“Seventy-five thousand Syrians are stranded at the berm in no man’s land at the Jordanian border including children, pregnant women and gravely ill patients,” she told reporters during a visit to Azraq refugee camp, 100 kilometres (60 miles) northeast of the Jordanian capital Amman.
“None of the basic protections under international law are being applied,” said Jolie, special envoy for the United Nations High Commissioner for Refugees (UNHCR).
“This is not a problem of Jordan’s making, or that Jordan should be left to bear alone,” she said.
“Jordan has been warning for years that they could reach a point where they on their own could do no more,” said Jolie, who toured the windy desert camp in a black robe under a blazing sun.
“The world has known about the situation on the berm for months but no solution has been put forward.”
On security grounds, Jordan has since June 21 blocked the passage of aid to the refugees and their entry after a suicide bombing claimed by the Islamic State jihadist group killed seven of its soldiers in the border area.
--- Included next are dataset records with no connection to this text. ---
Definition read_ledger (entry : obj) : M LedgerState :=
  let! events := look (fun t => LedgerStore.read (ledger t) (queueMergeSubject entry)) in
  let! events := slift events in
  sret (fold events).

(** [checkIdentityAttestation(identitySurface, ctx)] of a surface that is there. *)
Definition identity_val (r : result val) : val :=
  match r with
  | Ok v =>
      if is_true (oget v "ok") then VObj (spread [("ok", VBool true)] (fields_or_empty v))
      else VObj [("ok", VBool false); ("reason", or_else (oget v "reason") (VStr "identity/attestation check denied"));
                 ("surfaceError", VBool false)]
  | Throw _ => VObj [("ok", VBool false); ("surfaceError", VBool true)]
  end.
Definition read_identity (entry : obj) (deadline : val) : M val :=
  match identityCheck cfg with
  | None => sret VNull
  | Some check =>
      let! ms := wait deadline in
      if (ms =? 0)%Z then sret VNull
      else
        let! got := attempt (readQueueEvidence "identity" (Some check)
          [("subjectKey", queueMergeSubject entry); ("revisionRef", get entry "candidate");
           ("decision", VObj [("kind", VStr "finalize-now")])] ms) in
        sret (identity_val got)
  end.

(** The decision that is persisted before the merge. *)
Definition decision_of (entry : obj) (receipt live checks identity : val) (checksReason version receiptDigest : val)
    (at_ : string) (count : nat) : obj :=
  let s := oget live "subject" in
  [("kind", VStr "eligible"); ("at", VStr at_); ("head", get entry "candidate"); ("base", get entry "exactBase");
   ("liveSourceRef", oget s "sourceRef"); ("labels", VArr (map label_name (array_or_empty (oget s "labels"))));
   ("holds", VStr "none"); ("checksReason", checksReason); ("requiredSetVersion", version);
   ("structuralSourceRef", oget live "structuralSourceRef");
   ("primaryChange", coalesce (oget (oget live "eligibility") "primaryChange") VNull);
   ("proofDigest", coalesce (oget (get entry "proof") "digest") VNull); ("receiptDigest", receiptDigest);
   ("admissionKind", oget receipt "kind"); ("subjectLedgerEventCount", VInt (Z.of_nat count));
   ("executionOwnership", VStr "lane-fence-replaces-merge-lease");
   ("attribution", VObj [
      ("bot", VObj [("login", oget identity "login"); ("producerClass", oget identity "producerClass");
                    ("sourceRef", oget identity "sourceRef")]);
      ("closer", coalesce (oget (oget receipt "handoff") "closer") VNull);
      ("worker", coalesce (oget (submitted receipt) "worker") VNull)])].

(** The checks of the candidate: classified when they were read for it completely. *)
Definition final_checks (entry : obj) (checks : val) : string * val :=
  if strict_eq (oget checks "head") (get entry "candidate") && strict_eq (oget checks "base") (get entry "exactBase")
     && is_true (oget checks "complete")
  then let c := classifyQueueChecks checks in (cd_kind c, VStr (cd_reason c))
  else ("wait", coalesce (oget checks "reason") (VStr "checks-unreadable")).

Definition usable_identity (identity : val) : bool :=
  is_true (oget identity "ok") && text (oget identity "login") && val_in (oget identity "producerClass") PRODUCERS
  && text (oget identity "sourceRef").

(** The rest of [evaluate], once the live subject, its derivation and its receipt hold. *)
Definition evaluate_checks (entry : obj) (receipt live receiptDigest deadline : val) (count : nat) : M MergeVerdict :=
  let! ms := wait deadline in
  let! checks := read_or_null "checks" (checkReader cfg) [("entry", VObj entry); ("deadline", deadline)] ms in
  let '(kind, reason) := final_checks entry checks in
  if String.eqb kind "red" then sret (verdict_of "returned-to-closer" reason (Some checks))
  else if negb (String.eqb kind "green") then sret (verdict_of "waiting-checks" reason (Some (coalesce checks VNull)))
  else
    let! identity := read_identity entry deadline in
    if negb (usable_identity identity) then sret (stop "parked-infrastructure" "merge-identity-unavailable")
    else
      let! t := now in
      let! version := slift (member (oget checks "requiredSet") "version") in
      let decision := decision_of entry receipt live checks identity reason version receiptDigest t count in
      let! d := slift (handoffDigest (json_norm (VObj decision))) in
      sret {| v_phase := "finalizing"; v_reason := VUndef; v_checks := Some checks;
              v_decision := decision ++ [("id", VStr ("decision:" +:+ d))]; v_receipt := receipt; v_ledger_count := count |}.

Definition evaluate (entry : obj) (deadline : val) : M MergeVerdict :=
  let! braked := brake in
  if braked then sret (stop "parked-hold" "autonomous-execution-disabled")
  else
    let! state := read_ledger entry in
    match terminal state with
    | Some _ => sret (stop "parked-hold" "subject-ledger-terminal")
    | None =>
        let! got := attempt (receipt_of entry) in
        match got with
        | Throw _ | Ok None => sret (stop "parked-infrastructure" "admission-receipt-unavailable")
        | Ok (Some receipt) =>
            let! d := slift (handoffDigest (submitted receipt)) in
            let rebase := get entry "rebase" in
            let publication := oget rebase "publication" in
            if negb (truthy publication) || negb (strict_eq (oget publication "head") (get entry "candidate"))
               || negb (strict_eq (oget publication "base") (get entry "exactBase"))
               || negb (is_str (oget rebase "sourceReceiptDigest") d)
            then sret (stop "returned-to-closer" "disposition-currency-changed")
            else
              let! ms := wait deadline in
              let! live := read_or_null "live" (liveAdapter cfg) [("entry", VObj entry); ("kind", VStr "final-merge")] ms in
              let! changed := slift (lifecycle entry receipt live) in
              match changed with
              | Some c => sret (of_disposition c)
              | None =>
                  let! proof := attempt (verifyQueueDerivation (gitVerify cfg) entry deadline) in
                  match proof with
                  | Throw _ => sret (stop "parked-infrastructure" "rebase-git-unavailable")
                  | Ok false => sret (stop "returned-to-closer" "persisted-rebase-proof-unavailable")
                  | Ok true => evaluate_checks entry receipt live (VStr d) deadline (eventCount state)
                  end
              end
        end
    end.

(** ** The guarded merge *)

Definition merge_not_applied (reason disposition observation : val) : val :=
  VObj [("outcome", VStr "not-applied"); ("sourceRef", VStr "queue:merge-not-invoked"); ("reason", reason);
        ("disposition", disposition); ("observation", observation)].
Definition held_by (phase reason : string) : val := disposition_val phase (VStr reason).
Definition brake_hold (observation : val) : val :=
  merge_not_applied (VStr "autonomous-execution-disabled") (held_by "parked-hold" "autonomous-execution-disabled") observation.

(** [current(entry, fence)] with the new intent itself the only open operation. *)
Definition still_current (entry : obj) (f : Fence) : M bool :=
  let! got := attempt (current MERGE_WORDS entry f) in
  match got with
  | Ok _ => sret true
  | Throw e =>
      if negb (String.eqb (error_message e) (undrained MERGE_WORDS)) then sret false
      else
        let! t := now in
        let! at_ := slift (queueTime (VStr t)) in
        let! _ := assertFence_ f (VStr at_) in
        unmoved entry
  end.

Definition first_sha (l : list val) : val := match find_b sha l with Some v => v | None => VNull end.
Definition reported_sha (response : val) : val :=
  let payload := if is_true (oget response "ok") then coalesce (oget response "payload") (VObj []) else VObj [] in
  first_sha [oget payload "sha"; oget payload "mergeCommitSha"; oget (oget payload "data") "sha"].

Definition millis (v : val) : Z := match v with VNum n => default 0%Z (num_to_Z n) | _ => 0%Z end.
Definition merge_request (entry : obj) (timeoutMs : Z) : obj :=
  [("subjectKey", queueMergeSubject entry); ("subjectExternalId", oget (queueMergeSubject entry) "subjectExternalId");
   ("revisionRef", get entry "candidate"); ("mergeMethod", VStr "squash"); ("timeoutMs", VInt timeoutMs)].
(** The configuration: the answer of [getMergeAuthorityConfig] when it has one, and itself. *)
Record CheckCfg := { authority : val; plain : val }.
Definition resolveRequiredCheckContextsFromCfg (cfg : CheckCfg) : list val :=
  array_or_empty (coalesce (oget (authority cfg) "requiredCheckContexts") (oget (plain cfg) "requiredCheckContexts")).
Definition noCiRepositories (cfg : CheckCfg) : val :=
  coalesce (oget (authority cfg) "noCiRepositories") (coalesce (oget (plain cfg) "noCiRepositories") (VArr [])).

(** ** The required set *)

Definition text_le (s t : string) : Prop := key_le s t = true.
#[export] Instance text_le_dec s t : Decision (text_le s t).
Proof. unfold text_le. apply _. Defined.
(** [[...new Set(l)]]: the first occurrences. *)
Fixpoint distinct (seen l : list string) : list string :=
  match l with
  | [] => []
  | s :: l => if str_in s seen then distinct seen l else s :: distinct (s :: seen) l
  end.
Definition required_contexts (names : list val) : list string :=
  merge_sort text_le (distinct [] (map (fun v => to_lower (trim (to_str v))) names)).
Definition json_texts (l : list string) : string := "[" +:+ join "," (map json_quote l) +:+ "]".
(** [JSON.stringify(source)]. *)
Definition source_text (configured : list val) (sourceRef version : val) (contexts : list string) : string :=
  "{" +:+ join "," [json_quote "configured" +:+ ":" +:+ json_texts (map to_str configured);
                     json_quote "rules" +:+ ":" +:+ json_quote (to_str sourceRef);
                     json_quote "rulesVersion" +:+ ":" +:+ json_quote (to_str version);
                     json_quote "contexts" +:+ ":" +:+ json_texts contexts] +:+ "}".
(** ** Keys of a lane *)

Definition segment_char (a : ascii) : bool :=
  in_range 48 57 a || in_range 65 90 a || in_range 97 122 a || (code a =? 46)%N || (code a =? 95)%N || (code a =? 45)%N.
(** A hyphen per UTF-16 unit of a character outside the segment. *)
Fixpoint sanitizeSegment (s : string) : string :=
  match s with
  | EmptyString => ""
  | String a s' =>
      (if segment_char a then String a "" else if in_range 128 191 a then "" else if (240 <=? code a)%N then "--" else "-")
      +:+ sanitizeSegment s'
  end.
Fixpoint slash_marks (s : string) : string :=
  match s with
  | EmptyString => ""
  | String a s' => (if (code a =? 47)%N then "__" else String a "") +:+ slash_marks s'
  end.
Record LeaseKey := { lk_key : string; lk_repoSlug : string; lk_baseSlug : string; lk_fileSlug : string }.
Definition deriveLeaseKey (repo base : string) : result LeaseKey :=
  if String.eqb repo "" then Throw (PlainError "deriveLeaseKey: repo is required")
  else if String.eqb base "" then Throw (PlainError "deriveLeaseKey: base is required")
  else
    let r := sanitizeSegment (slash_marks repo) in
    let b := sanitizeSegment base in
    Ok {| lk_key := repo +:+ "::" +:+ base; lk_repoSlug := r; lk_baseSlug := b; lk_fileSlug := r +:+ "__" +:+ b |}.

(** ** The deploy-incident marker of a pull request body *)

Definition blank (a : ascii) : bool := (code a =? 9)%N || (code a =? 32)%N.
Definition alnum (a : ascii) : bool := in_range 48 57 a || in_range 65 90 a || in_range 97 122 a.
Fixpoint skip_blanks (s : string) : string :=
  match s with String a s' => if blank a then skip_blanks s' else s | EmptyString => s end.
(** The rest of an identifier, blanks, and the end of the comment. *)
Fixpoint id_tail (s : string) : bool :=
  starts_with "-->" (skip_blanks s)
  || match s with String a s' => segment_char a && id_tail s' | EmptyString => false end.
Definition drop_prefix (p s : string) : option string :=
  if starts_with p s then Some (String.substring (String.length p) (String.length s - String.length p) s) else None.
Definition marker_at (s : string) : bool :=
  match drop_prefix "<!--" s with
  | Some s1 =>
      match drop_prefix "deploy-incident:v1" (skip_blanks s1) with
      | Some (String a s2) =>
          blank a && match drop_prefix "id=" (skip_blanks s2) with
                     | Some (String c s3) => alnum c && id_tail s3
                     | _ => false
                     end
      | _ => false
      end
  | None => false
  end.
Fixpoint marker_in (s : string) : bool :=
  marker_at s || match s with String _ s' => marker_in s' | EmptyString => false end.
Definition hasDeployIncidentMarker (body : val) : bool := marker_in (to_str (or_else body (VStr ""))).

(** ** Values *)

Section Lane.
Context {hostDate : HostDate} {host : Host}.

(** [Date.parse(v)]. *)
Definition dparse (v : val) : num := match date_parse (to_str v) with Some z => num_of_Z z | None => NaN end.
(** [Number(v) || 0]. *)
Definition num_or_zero (v : val) : num := let n := to_num v in if truthy (VNum n) then n else num_of_Z 0.
Definition positive_floor (v : val) (default : num) : num :=
  let n := to_num v in if is_finite n && num_ltb (num_of_Z 0) n then num_floor n else default.
Definition parseDeadlineSeconds (v : val) : num := positive_floor v DEFAULT_DEADLINE_SECONDS.
Definition parseMaxGateAttempts (v : val) : num := positive_floor v DEFAULT_MAX_GATE_ATTEMPTS.
Definition same_number (a b : val) : bool := num_eqb (to_num a) (to_num b).
Definition without (k : string) (o : obj) : obj := filter_b (fun kv => negb (String.eqb (fst kv) k)) o.
(** A property that is written only when it has a value. *)
Definition when (b : bool) (k : string) (v : val) : obj := if b then [(k, v)] else [].
Definition has_own (o : obj) (k : string) : bool := match map_get o k with Some _ => true | None => false end.

Definition ageSecondsFrom (acquiredAt nowIso : val) : option num :=
  let start := dparse acquiredAt in
  let end_ := dparse nowIso in
  if is_finite start && is_finite end_
  then Some (num_max (num_of_Z 0) (num_floor (num_div (num_sub end_ start) (num_of_Z 1000)))) else None.

Definition positive_integer (v : val) (field : string) : result num :=
  let bad := PlainError ("merge lease: " +:+ field +:+ " must be a positive integer") in
  if is_nullish v || is_str v "" || is_bool v then Throw bad
  else let n := to_num v in
       if is_integer n && num_ltb (num_of_Z 0) n then Ok n else Throw bad.
Definition normalizeHolderPr (v : val) (field : string) : result num := positive_integer v field.
Definition normalizeHolderPid (v : val) : result num := positive_integer v "holderPid".

(** ** Files and the environment *)

Inductive File (A : Type) := Absent | Present (a : A) | Unreadable (e : jserror).
Arguments Absent {A}.
Arguments Present {A} a.
Arguments Unreadable {A} e.
Definition read_file {A} (f : File A) : result (option A) :=
  match f with Absent => Ok None | Present a => Ok (Some a) | Unreadable e => Throw e end.

(** The waiters or the attempts of a lane: the stamp of the last write, and the rows. *)
Record Doc := { doc_updated : val; doc_rows : list obj }.
Definition empty_doc : Doc := {| doc_updated := VNull; doc_rows := [] |}.
Record LaneFiles := { holder : File obj; waiters : File Doc; attempts : File Doc; history : File (list obj) }.
Inductive FileName := HolderFile | WaitersFile | AttemptsFile | HistoryFile.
Since then, humanitarian organisations have been able to send aid to the refugees just once, in early August, lifting it across the frontier using drones and cranes.
Jolie said the UNHCR and other agencies had received only half of the funds needed from donors to provide humanitarian assistance to refugees during Syria’s brutal five-year-old conflict.
Ahead of the UN General Assembly which opens at the end of September, she urged world leaders “to ask the fundamental question of what are the root causes of the Syrian conflict and what it would take to end it.
“And please, put that at the centre of your discussions,” she said.
“Refugees want to know when can they get back to their home, they don’t want to be passive recipients of aid, they want a political solution,” Jolie said.
Jordan hosts more than 600,000 Syrian refugees according to the United Nations, a figure Amman puts at 1.4 million.